Lines where the string "with" appears are to be copied from the entries below.

RAW DATA START

(** * ReactFiberScheduler: a shallow embedding and its properties

    The embedding follows [src/renderers/shared/fiber/ReactFiberScheduler.js].
    Fibers and roots are JavaScript objects reached by reference: they live in
    two stores indexed by reference, and a field assignment updates the store
    at that reference, so aliasing between two paths to one object is kept.
    The module's closure variables ([nextUnitOfWork], [nextScheduledRoot], ...)
    are the other fields of the scheduler state.  Code that can throw or fail
    to terminate runs in a state monad whose results are a value, a thrown
    JavaScript value, or exhaustion of the loop budget. *)

From Stdlib Require Import ZArith List Bool Lia String QArith PArith.
Import ListNotations.
Local Open Scope Z_scope.

(** ** Values thrown by JavaScript code *)

(** The flow type of a trapped error is [any]: user code may throw any
    value, and the scheduler tests some of them for truthiness. *)
Inductive JsValue : Type :=
| JsUndefined
| JsNull
| JsBool (b : bool)
| JsNumber (n : Z)
| JsString (s : string)
| JsObject (ref : positive)
| JsError (message : string).

Definition truthy (v : JsValue) : bool :=
  match v with
  | JsUndefined | JsNull => false
  | JsBool b => b
  | JsNumber n => negb (n =? 0)
  | JsString EmptyString => false
  | JsString _ => true
  | JsObject _ | JsError _ => true
  end.

(** [a || b] of JavaScript. *)
Definition js_or (a b : JsValue) : JsValue := if truthy a then a else b.

(** ** Fibers, roots and trapped errors *)

Definition FiberId := positive.
Definition RootId := positive.
Bind Scope positive_scope with FiberId RootId.

Record Fiber : Type := mkFiber {
  tag : Z;
  stateNode : option RootId;
  return_ : option FiberId;
  child : option FiberId;
  sibling : option FiberId;
  alternate : option FiberId;
  pendingProps : option positive;
  updateQueue : option positive;
  progressedChild : option FiberId;
  pendingWorkPriority : Z;
  effectTag : Z;
  firstEffect : option FiberId;
  lastEffect : option FiberId;
  nextEffect : option FiberId
}.

Definition set_pendingProps (v : option positive) (f : Fiber) : Fiber :=
  mkFiber (tag f) (stateNode f) (return_ f) (child f) (sibling f) (alternate f)
    v (updateQueue f) (progressedChild f) (pendingWorkPriority f)
    (effectTag f) (firstEffect f) (lastEffect f) (nextEffect f).

Definition set_updateQueue (v : option positive) (f : Fiber) : Fiber :=
  mkFiber (tag f) (stateNode f) (return_ f) (child f) (sibling f) (alternate f)
    (pendingProps f) v (progressedChild f) (pendingWorkPriority f)
    (effectTag f) (firstEffect f) (lastEffect f) (nextEffect f).

Definition set_pendingWorkPriority (v : Z) (f : Fiber) : Fiber :=
  mkFiber (tag f) (stateNode f) (return_ f) (child f) (sibling f) (alternate f)
    (pendingProps f) (updateQueue f) (progressedChild f) v
    (effectTag f) (firstEffect f) (lastEffect f) (nextEffect f).

Definition set_effectTag (v : Z) (f : Fiber) : Fiber :=
  mkFiber (tag f) (stateNode f) (return_ f) (child f) (sibling f) (alternate f)
    (pendingProps f) (updateQueue f) (progressedChild f) (pendingWorkPriority f)
    v (firstEffect f) (lastEffect f) (nextEffect f).

Definition set_firstEffect (v : option FiberId) (f : Fiber) : Fiber :=
  mkFiber (tag f) (stateNode f) (return_ f) (child f) (sibling f) (alternate f)
    (pendingProps f) (updateQueue f) (progressedChild f) (pendingWorkPriority f)
    (effectTag f) v (lastEffect f) (nextEffect f).

Definition set_lastEffect (v : option FiberId) (f : Fiber) : Fiber :=
  mkFiber (tag f) (stateNode f) (return_ f) (child f) (sibling f) (alternate f)
    (pendingProps f) (updateQueue f) (progressedChild f) (pendingWorkPriority f)
    (effectTag f) (firstEffect f) v (nextEffect f).

Definition set_nextEffect (v : option FiberId) (f : Fiber) : Fiber :=
  mkFiber (tag f) (stateNode f) (return_ f) (child f) (sibling f) (alternate f)
    (pendingProps f) (updateQueue f) (progressedChild f) (pendingWorkPriority f)
    (effectTag f) (firstEffect f) (lastEffect f) v.

Module FiberRoot.
Record t : Type := mk {
  current : FiberId;
  isScheduled : bool;
  nextScheduledRoot : option RootId
}.
Definition set_current (v : FiberId) (r : t) : t :=
  mk v (isScheduled r) (nextScheduledRoot r).
Definition set_isScheduled (v : bool) (r : t) : t :=
  mk (current r) v (nextScheduledRoot r).
Definition set_nextScheduledRoot (v : option RootId) (r : t) : t :=
  mk (current r) (isScheduled r) v.
End FiberRoot.

Record TrappedError : Type := mkTrappedError {
  boundary : option FiberId;
  error : JsValue
}.

(** ** Stores *)

Definition upd {A : Type} (m : positive -> A) (k : positive) (v : A)
  : positive -> A :=
  fun k' => if Pos.eqb k' k then v else m k'.

Definition same_ref (a b : option positive) : bool :=
  match a, b with
  | Some x, Some y => Pos.eqb x y
  | None, None => true
  | _, _ => false
  end.

(** ** The scheduler state: the module's closure variables, the two object
    stores, [ReactCurrentOwner.current] and the host environment. *)

Record State (Host : Type) : Type := mkState {
  fibers : FiberId -> Fiber;
  roots : RootId -> FiberRoot.t;
  priorityContext : Z;
  shouldBatchUpdates : bool;
  nextUnitOfWork : option FiberId;
  nextPriorityLevel : Z;
  nextScheduledRoot : option RootId;
  lastScheduledRoot : option RootId;
  isAnimationCallbackScheduled : bool;
  isDeferredCallbackScheduled : bool;
  currentOwner : option positive;
  host : Host
}.

Arguments mkState {Host}.
Arguments fibers {Host}.
Arguments roots {Host}.
Arguments priorityContext {Host}.
Arguments shouldBatchUpdates {Host}.
Arguments nextUnitOfWork {Host}.
Arguments nextPriorityLevel {Host}.
Arguments nextScheduledRoot {Host}.
Arguments lastScheduledRoot {Host}.
Arguments isAnimationCallbackScheduled {Host}.
Arguments isDeferredCallbackScheduled {Host}.
Arguments currentOwner {Host}.
Arguments host {Host}.

Section StateUpdates.
Context {Host : Type}.
Implicit Type s : State Host.

Definition set_fibers (v : FiberId -> Fiber) s : State Host :=
  mkState v (roots s) (priorityContext s) (shouldBatchUpdates s)
    (nextUnitOfWork s) (nextPriorityLevel s) (nextScheduledRoot s)
    (lastScheduledRoot s) (isAnimationCallbackScheduled s)
    (isDeferredCallbackScheduled s) (currentOwner s) (host s).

RAW DATA END

→ **THE COMPLETED TASK**
  match v with
Bind Scope positive_scope with FiberId RootId.
  match a, b with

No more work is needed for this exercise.